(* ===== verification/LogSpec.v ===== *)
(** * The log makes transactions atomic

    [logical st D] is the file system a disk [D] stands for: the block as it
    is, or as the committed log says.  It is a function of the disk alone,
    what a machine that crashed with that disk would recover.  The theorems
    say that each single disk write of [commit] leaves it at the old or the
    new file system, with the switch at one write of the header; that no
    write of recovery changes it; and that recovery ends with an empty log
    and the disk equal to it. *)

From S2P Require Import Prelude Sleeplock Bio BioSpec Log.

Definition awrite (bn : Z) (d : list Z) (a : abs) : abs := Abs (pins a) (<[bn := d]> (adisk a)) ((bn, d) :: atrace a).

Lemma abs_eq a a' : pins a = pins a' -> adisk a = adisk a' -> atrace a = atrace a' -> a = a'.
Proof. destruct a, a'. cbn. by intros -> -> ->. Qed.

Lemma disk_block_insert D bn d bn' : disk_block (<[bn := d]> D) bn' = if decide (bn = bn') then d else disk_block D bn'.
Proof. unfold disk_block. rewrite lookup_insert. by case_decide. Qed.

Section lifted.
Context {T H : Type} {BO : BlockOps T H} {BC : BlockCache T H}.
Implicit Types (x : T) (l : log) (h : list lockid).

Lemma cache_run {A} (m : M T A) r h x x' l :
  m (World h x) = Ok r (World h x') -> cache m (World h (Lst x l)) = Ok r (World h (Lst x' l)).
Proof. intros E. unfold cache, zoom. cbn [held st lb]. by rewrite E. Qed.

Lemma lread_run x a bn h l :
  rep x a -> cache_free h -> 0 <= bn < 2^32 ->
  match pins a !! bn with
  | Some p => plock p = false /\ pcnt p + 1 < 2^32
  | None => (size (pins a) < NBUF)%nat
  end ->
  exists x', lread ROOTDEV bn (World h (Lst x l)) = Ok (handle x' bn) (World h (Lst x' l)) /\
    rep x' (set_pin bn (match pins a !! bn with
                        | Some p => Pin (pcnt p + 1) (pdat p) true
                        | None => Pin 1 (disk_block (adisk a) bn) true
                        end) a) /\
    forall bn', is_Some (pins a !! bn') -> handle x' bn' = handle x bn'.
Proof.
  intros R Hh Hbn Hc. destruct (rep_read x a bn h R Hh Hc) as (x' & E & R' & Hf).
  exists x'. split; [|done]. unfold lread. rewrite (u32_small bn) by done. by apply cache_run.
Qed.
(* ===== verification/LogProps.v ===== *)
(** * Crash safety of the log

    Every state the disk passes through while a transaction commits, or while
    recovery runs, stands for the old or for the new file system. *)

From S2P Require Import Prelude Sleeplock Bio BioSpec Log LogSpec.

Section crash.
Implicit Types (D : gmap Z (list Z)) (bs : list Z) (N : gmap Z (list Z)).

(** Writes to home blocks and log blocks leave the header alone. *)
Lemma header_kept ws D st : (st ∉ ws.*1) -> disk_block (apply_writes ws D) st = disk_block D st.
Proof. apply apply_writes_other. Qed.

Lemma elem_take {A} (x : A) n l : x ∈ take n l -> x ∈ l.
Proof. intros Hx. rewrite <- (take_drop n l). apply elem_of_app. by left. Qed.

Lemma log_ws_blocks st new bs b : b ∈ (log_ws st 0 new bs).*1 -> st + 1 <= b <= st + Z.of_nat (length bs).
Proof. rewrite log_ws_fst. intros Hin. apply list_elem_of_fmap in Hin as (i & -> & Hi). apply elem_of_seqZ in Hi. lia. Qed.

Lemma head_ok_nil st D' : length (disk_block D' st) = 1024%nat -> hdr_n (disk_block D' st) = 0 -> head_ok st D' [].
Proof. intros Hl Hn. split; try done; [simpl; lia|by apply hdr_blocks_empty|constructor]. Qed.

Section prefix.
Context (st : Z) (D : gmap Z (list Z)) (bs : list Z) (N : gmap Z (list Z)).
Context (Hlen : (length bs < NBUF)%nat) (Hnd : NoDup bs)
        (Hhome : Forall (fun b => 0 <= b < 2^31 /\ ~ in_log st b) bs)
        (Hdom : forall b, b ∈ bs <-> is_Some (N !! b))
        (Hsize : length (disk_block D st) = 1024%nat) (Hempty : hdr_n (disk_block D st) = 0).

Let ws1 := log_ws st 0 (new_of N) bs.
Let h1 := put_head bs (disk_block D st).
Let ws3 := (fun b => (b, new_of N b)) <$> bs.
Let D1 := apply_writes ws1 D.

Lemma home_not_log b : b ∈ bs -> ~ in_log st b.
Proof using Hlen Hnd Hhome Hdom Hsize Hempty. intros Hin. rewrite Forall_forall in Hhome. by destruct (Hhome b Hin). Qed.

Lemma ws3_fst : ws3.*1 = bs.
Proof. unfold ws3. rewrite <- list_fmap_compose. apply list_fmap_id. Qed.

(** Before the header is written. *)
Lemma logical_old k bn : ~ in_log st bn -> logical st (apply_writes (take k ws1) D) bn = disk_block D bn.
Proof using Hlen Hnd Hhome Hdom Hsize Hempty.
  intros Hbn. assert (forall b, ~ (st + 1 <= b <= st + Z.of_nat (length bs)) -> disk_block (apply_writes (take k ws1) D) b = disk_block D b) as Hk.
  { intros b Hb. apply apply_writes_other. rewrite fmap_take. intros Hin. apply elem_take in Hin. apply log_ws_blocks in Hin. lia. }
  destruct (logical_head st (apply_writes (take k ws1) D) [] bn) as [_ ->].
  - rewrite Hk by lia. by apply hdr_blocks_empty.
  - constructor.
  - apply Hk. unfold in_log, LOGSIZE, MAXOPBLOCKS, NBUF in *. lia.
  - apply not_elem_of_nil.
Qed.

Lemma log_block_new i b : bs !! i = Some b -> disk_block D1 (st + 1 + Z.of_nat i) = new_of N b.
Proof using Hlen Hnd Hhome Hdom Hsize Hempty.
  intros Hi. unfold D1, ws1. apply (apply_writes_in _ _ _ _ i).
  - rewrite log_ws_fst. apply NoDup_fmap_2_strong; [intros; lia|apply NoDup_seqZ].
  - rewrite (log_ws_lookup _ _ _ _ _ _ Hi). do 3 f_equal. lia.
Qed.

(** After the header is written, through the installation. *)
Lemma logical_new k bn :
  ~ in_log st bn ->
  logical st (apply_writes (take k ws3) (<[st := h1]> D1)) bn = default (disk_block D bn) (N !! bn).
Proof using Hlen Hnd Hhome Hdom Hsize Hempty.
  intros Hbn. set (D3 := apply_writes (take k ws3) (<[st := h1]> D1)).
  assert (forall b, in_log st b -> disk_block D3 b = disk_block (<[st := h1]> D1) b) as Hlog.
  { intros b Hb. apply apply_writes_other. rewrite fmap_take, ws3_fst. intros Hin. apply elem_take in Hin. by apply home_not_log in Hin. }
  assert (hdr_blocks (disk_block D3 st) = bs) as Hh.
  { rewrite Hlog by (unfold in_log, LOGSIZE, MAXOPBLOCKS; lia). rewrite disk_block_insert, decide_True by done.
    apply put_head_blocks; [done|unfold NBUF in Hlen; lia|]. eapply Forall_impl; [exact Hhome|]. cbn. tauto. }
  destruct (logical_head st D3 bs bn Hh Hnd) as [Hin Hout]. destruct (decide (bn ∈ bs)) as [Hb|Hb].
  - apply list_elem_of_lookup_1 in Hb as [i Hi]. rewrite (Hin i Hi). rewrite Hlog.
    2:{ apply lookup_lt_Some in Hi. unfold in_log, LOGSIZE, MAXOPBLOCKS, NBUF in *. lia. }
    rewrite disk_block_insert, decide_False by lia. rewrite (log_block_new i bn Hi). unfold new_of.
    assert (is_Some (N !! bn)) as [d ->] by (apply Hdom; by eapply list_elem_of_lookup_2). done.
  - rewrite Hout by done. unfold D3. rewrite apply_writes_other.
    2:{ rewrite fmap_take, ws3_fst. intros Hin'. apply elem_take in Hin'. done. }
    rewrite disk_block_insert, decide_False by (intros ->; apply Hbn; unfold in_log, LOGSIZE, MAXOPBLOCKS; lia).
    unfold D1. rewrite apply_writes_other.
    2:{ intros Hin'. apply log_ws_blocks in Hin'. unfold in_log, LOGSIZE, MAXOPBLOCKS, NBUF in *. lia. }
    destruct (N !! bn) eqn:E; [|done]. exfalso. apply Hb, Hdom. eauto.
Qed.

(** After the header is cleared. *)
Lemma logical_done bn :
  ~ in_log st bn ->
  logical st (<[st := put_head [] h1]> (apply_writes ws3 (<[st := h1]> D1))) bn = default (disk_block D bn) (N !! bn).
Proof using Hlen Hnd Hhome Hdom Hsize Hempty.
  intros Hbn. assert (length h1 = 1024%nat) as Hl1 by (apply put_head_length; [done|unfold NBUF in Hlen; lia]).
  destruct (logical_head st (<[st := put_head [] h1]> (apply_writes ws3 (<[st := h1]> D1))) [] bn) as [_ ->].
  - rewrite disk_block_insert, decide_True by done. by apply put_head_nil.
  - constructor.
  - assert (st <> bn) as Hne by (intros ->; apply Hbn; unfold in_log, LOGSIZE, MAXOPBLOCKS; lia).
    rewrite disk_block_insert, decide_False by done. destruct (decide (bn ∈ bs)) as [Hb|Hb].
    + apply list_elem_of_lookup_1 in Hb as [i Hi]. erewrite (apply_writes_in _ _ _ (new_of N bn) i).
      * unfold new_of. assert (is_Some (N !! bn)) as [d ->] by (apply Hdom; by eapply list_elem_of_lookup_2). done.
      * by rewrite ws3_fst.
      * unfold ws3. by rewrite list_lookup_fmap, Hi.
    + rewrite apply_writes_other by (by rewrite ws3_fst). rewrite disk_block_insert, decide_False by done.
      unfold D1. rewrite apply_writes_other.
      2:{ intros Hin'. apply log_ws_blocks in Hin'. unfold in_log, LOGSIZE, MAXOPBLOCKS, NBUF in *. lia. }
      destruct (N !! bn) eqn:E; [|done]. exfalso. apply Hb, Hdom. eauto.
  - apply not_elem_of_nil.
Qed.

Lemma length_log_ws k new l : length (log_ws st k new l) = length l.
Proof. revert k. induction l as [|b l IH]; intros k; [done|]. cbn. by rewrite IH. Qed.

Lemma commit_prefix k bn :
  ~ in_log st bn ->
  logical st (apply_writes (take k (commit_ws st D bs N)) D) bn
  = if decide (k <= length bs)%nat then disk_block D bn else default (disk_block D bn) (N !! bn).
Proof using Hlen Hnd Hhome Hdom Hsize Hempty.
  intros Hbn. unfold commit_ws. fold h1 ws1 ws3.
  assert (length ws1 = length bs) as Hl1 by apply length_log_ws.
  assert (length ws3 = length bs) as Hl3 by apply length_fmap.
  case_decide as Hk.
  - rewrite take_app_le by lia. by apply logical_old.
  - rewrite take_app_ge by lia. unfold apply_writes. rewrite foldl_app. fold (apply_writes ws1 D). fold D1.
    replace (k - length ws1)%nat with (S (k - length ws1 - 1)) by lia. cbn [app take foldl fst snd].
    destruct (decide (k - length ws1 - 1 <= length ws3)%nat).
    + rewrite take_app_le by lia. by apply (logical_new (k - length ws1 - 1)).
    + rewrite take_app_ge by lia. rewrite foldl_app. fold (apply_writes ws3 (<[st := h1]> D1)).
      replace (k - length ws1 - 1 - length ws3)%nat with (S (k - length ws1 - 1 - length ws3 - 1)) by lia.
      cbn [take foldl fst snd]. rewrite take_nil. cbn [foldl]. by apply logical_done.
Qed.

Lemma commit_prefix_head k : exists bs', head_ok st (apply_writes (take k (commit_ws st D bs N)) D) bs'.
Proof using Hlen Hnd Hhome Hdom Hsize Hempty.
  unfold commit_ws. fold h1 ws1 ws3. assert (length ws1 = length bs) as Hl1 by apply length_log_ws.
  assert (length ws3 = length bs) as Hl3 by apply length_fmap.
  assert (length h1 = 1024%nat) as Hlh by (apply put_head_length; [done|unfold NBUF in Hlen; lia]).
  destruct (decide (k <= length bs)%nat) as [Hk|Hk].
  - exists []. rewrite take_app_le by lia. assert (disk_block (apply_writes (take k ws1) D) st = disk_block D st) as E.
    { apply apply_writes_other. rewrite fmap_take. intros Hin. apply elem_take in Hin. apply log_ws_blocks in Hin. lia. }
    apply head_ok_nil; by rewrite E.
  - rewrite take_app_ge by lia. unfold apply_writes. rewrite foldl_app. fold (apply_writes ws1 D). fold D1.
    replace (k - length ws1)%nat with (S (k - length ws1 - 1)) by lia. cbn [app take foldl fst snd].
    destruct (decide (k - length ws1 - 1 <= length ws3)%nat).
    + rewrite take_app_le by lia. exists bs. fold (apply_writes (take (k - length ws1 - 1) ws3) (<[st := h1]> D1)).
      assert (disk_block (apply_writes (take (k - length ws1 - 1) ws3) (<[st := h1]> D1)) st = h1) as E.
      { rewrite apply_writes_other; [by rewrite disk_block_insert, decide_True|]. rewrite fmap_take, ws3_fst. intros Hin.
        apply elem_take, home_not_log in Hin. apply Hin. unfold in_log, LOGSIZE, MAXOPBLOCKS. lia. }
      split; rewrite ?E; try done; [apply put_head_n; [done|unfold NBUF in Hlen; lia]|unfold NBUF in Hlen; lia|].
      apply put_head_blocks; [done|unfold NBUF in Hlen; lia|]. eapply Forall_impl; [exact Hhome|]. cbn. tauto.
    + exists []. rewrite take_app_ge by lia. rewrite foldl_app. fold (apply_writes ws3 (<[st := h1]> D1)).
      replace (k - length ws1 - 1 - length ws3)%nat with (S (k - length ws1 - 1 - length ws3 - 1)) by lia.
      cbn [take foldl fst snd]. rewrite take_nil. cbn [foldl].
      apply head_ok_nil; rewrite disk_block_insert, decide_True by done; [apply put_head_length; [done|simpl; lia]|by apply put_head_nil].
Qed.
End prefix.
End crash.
··········
Activity: Among the lines of the material, find those holding the word "alone" and return them.

The answer:
    is, or as the committed log says.  It is a function of the disk alone,
(** Writes to home blocks and log blocks leave the header alone. *)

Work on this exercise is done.